Stollwerck AG - Company Profile, Information, Business Description, History, Background Information on Stollwerck AG



Stollwerckstrasse 27-31
D-51149 Cologne
Germany

Company Perspectives:

We are an international company with a long tradition and we look back on a successful company history. Thus, for the future, too, we feel an obligation to our shareholders to secure a permanent growth that is in line with market requirements creating added value. Our major business is the production and international marketing of our chocolate products of premium quality. Our distinctive brand portfolio provides extensive and versatile business activities from premium quality to value for money. The centre of all our activities is the consumer/customer, whose needs and requirements are decisive for us. A trustful co-operation with clear targets and responsibilities charcterize our company's policy. Therefore, motivated, commited and innovative employees are the solid base for a successful future.

History of Stollwerck AG

Stollwerck AG is one of Germany's largest chocolate manufacturers. Stollwerck sells brand name chocolate under many different brand names, including the most well-known brands "Sarotti," "Sprengel," "Gubor," "Alpia," and "Stollwerck." The company also makes chocolate products for others under private labels--including that of Germany's number one food discounter, Aldi--and produces and markets a range of cookies. Based in Cologne, Stollwerck runs eight production plants in Germany, Belgium and Switzerland and maintains sales offices in France, Spain, and Italy. About 70 percent of Stollwerck's sales are generated in Germany, the world's second-largest market for chocolate, in which the company has a market share of about 13.5 percent. The Swiss cocoa empire Barry Callebaut AG owns almost all of Stollwerck's share capital and is planning to delist Stollwerck shares from public trading.

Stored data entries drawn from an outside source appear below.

Lemma offset64_passes_arguments_witness :
  exists s',
    clipper2c_offset64 (E := echo_engine) 3 4 (Some 1%positive) 5 1 3 2 0
      (Some 8%positive) (sample_state echo_engine) = Ret 0 s' /\
    engine_events (trace s')
    = [EvInflatePaths (E := echo_engine) [square; []] 5 JT_Round ET_Joined 2 0].
Proof.
  pose proof (offset64_passes_arguments (E := echo_engine) 3 4 (Some 1%positive) 5 1 3 2 0
                (Some 8%positive) (sample_state echo_engine) [square; []]
                (sample_state echo_engine)) as H.
  destruct H as (ok & s' & Hcall & Hex & Hev & _).
  - vm_compute. reflexivity.
  - eexists _, _. vm_compute. reflexivity.
  - vm_compute in Hex. injection Hex as <- <-.
    eexists. split; [exact Hcall | exact Hev].
Defined.

Lemma status_1_leaves_memory_witness :
  exists s',
    clipper2c_rectclip64 0 0 5 5 (Some 1%positive) (Some 8%positive)
      (sample_state failing_engine) = Ret 1 s' /\
    heap s' = heap (sample_state failing_engine).
Proof.
  eexists. split; [vm_compute; reflexivity|].
  match goal with
  | |- heap ?s1 = _ =>
      destruct (status_1_leaves_memory (E := failing_engine) 3 4) as (_ & _ & H);
      apply (H 0 0 5 5 (Some 1%positive) (Some 8%positive)
               (sample_state failing_engine) s1)
  end.
  vm_compute. reflexivity.
Defined.

Lemma operations_keep_caller_memory_witness :
  exists s',
    clipper2c_boolean64 1 1 (Some 1%positive) None (Some 1%positive) (Some 8%positive)
      None (sample_state echo_engine) = Ret 0 s' /\
    caller_memory_kept [Some 8%positive; None] (sample_state echo_engine) s'.
Proof.
  eexists. split; [vm_compute; reflexivity|].
  match goal with
  | |- caller_memory_kept _ _ ?s1 =>
      destruct (operations_keep_caller_memory (E := echo_engine) 3 4) as (H & _);
      apply (H 1 1 (Some 1%positive) None (Some 1%positive) (Some 8%positive) None
               (sample_state echo_engine) 0 s1)
  end.
  vm_compute. reflexivity.
Defined.

Lemma boolean64_partial_outputs_witness :
  (exists s',
     clipper2c_boolean64 1 1 (Some 1%positive) None None (Some 8%positive)
       (Some 9%positive) (rationed_state echo_engine [true; true; false]) = Ret 2 s' /\
     caller_memory_kept [Some 8%positive]
       (rationed_state echo_engine [true; true; false]) s') /\
  (exists s',
     clipper2c_boolean64 1 1 None (Some 1%positive) None (Some 8%positive)
       (Some 9%positive) (rationed_state echo_engine [true; true; true; false])
     = Ret 3 s' /\
     exists items bufs, populated (heap s') 8 (exported_paths []) items bufs).
Proof.
  split.
  - eexists. split; [vm_compute; reflexivity|].
    match goal with
    | |- caller_memory_kept _ _ ?s1 =>
        apply (proj1 (boolean64_partial_outputs (E := echo_engine) 1 1 (Some 1%positive)
                        None None (Some 8%positive) (Some 9%positive)
                        (rationed_state echo_engine [true; true; false]) s1))
    end.
    vm_compute. reflexivity.
  - eexists. split; [vm_compute; reflexivity|].
    match goal with
    | |- exists items bufs, populated (heap ?s1) _ _ _ _ =>
        destruct (proj2 (boolean64_partial_outputs (E := echo_engine) 1 1 None
                           (Some 1%positive) None (Some 8%positive) (Some 9%positive)
                           (rationed_state echo_engine [true; true; true; false]) s1))
          as (sol & solOpen & s1' & s2 & q & Hc & _ & _ & Hpop)
    end.
    + vm_compute. reflexivity.
    + eexists _, _. vm_compute. reflexivity.
    + vm_compute in Hc. injection Hc as <- _ _.
      apply (Hpop 8%positive); [reflexivity | discriminate].
Defined.

Lemma boolean64_empty_inputs_witness :
  exists s',
    clipper2c_boolean64 1 1 None None None (Some 8%positive) (Some 9%positive)
      (starved_state echo_engine) = Ret 0 s' /\
    heap_load (heap s') 8 0 f_len = Some (VInt 0) /\
    heap_load (heap s') 9 0 f_len = Some (VInt 0).
Proof.
  destruct (boolean64_empty_inputs (E := echo_engine) 1 1 None None None
              (Some 8%positive) (Some 9%positive) (starved_state echo_engine))
    as (s' & Hcall & _ & Hlen); try reflexivity.
  - eexists _, _. vm_compute. reflexivity.
  - eexists _, _. vm_compute. reflexivity.
  - exists s'. split; [exact Hcall|]. split; apply Hlen; auto.
Defined.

Origins in the 19th Century

Company founder Franz Stollwerck started out as a baker. The son of a wool spinner, he learned the baker's craft in his hometown of Cologne. As was common among craftspeople in early 19th century Europe, Stollwerck sought to expand his knowledge of his trade by traveling outside his native region. His trip led him to southern Germany, Switzerland, and France. After he had returned to Cologne, the 24-year-old got married in 1839 and rented a small bakery in the southern part of the city. Right from the beginning, Stollwerck offered his customers a broad range of baked goods, including sweet delicacies from other countries, sophisticated fruit cakes, marzipan, and chocolate.

Stollwerck prospered as a maker of pastries and candies. One of his products, Kölner Brustbonbon, was a candy that served as a remedy for cold symptoms and breathing problems. This item soon turned into a bestseller. Although he was not the only one selling cough drops and other "medicines" as a side business, Stollwerck's commercial success drew the attention of Cologne's pharmacists. In 1845, they asked the local authorities to forbid the non-pharmacist from selling medicinal products. Stollwerck brought the case to the Prussian government, which issued a decree allowing bakers to sell various home remedies that did not require a doctor's prescription. On top of that, Prince Friedrich von Preussen, who resided in Dusseldorf, made Stollwerck a supplier to his court.

In the following decades, Stollwerck's business continued to grow as he expanded the distribution network for his Brustbonbons. By 1864, about 900 representatives sold his "healthy candies" in Germany. The business also began to extend beyond Germany's borders. Stollwerck founded sales offices in most European countries as well as in New York. A master marketer, he introduced "picture chocolates" that featured images of a variety of things, including flowers, butterflies, and Cologne's cathedral.

Stollwerck was not only involved in baking and candy manufacturing, but also in hospitality and culture. In the 1840s, he opened a café in his house where people could also enjoy a glass of wine or liquor until late at night. This establishment was frequented by Cologne's bohemians. In 1847, Stollwerck opened a second café in the same street. Named at first "Café Royal," it was renamed Deutsches Kaffeehaus--"German coffee house"--two years later and became a popular hangout for Cologne's intellectuals and politicians. A few years later, Stollwerck turned the coffee house into a vaudeville-type theater, and he subsequently invested in a brand-new hall in the southern part of Cologne's old-town. The Königshalle--"King's Hall"--seated 2,400 people and could be used for theater performances, concerts, or balls. However, the new venue was not widely accepted, and Stollwerck closed it down in the 1860s, remodeling it into a factory for producing candies, chocolate, liquor, and even Cologne's famous perfume, Eau de Cologne or Kölnisch Wasser.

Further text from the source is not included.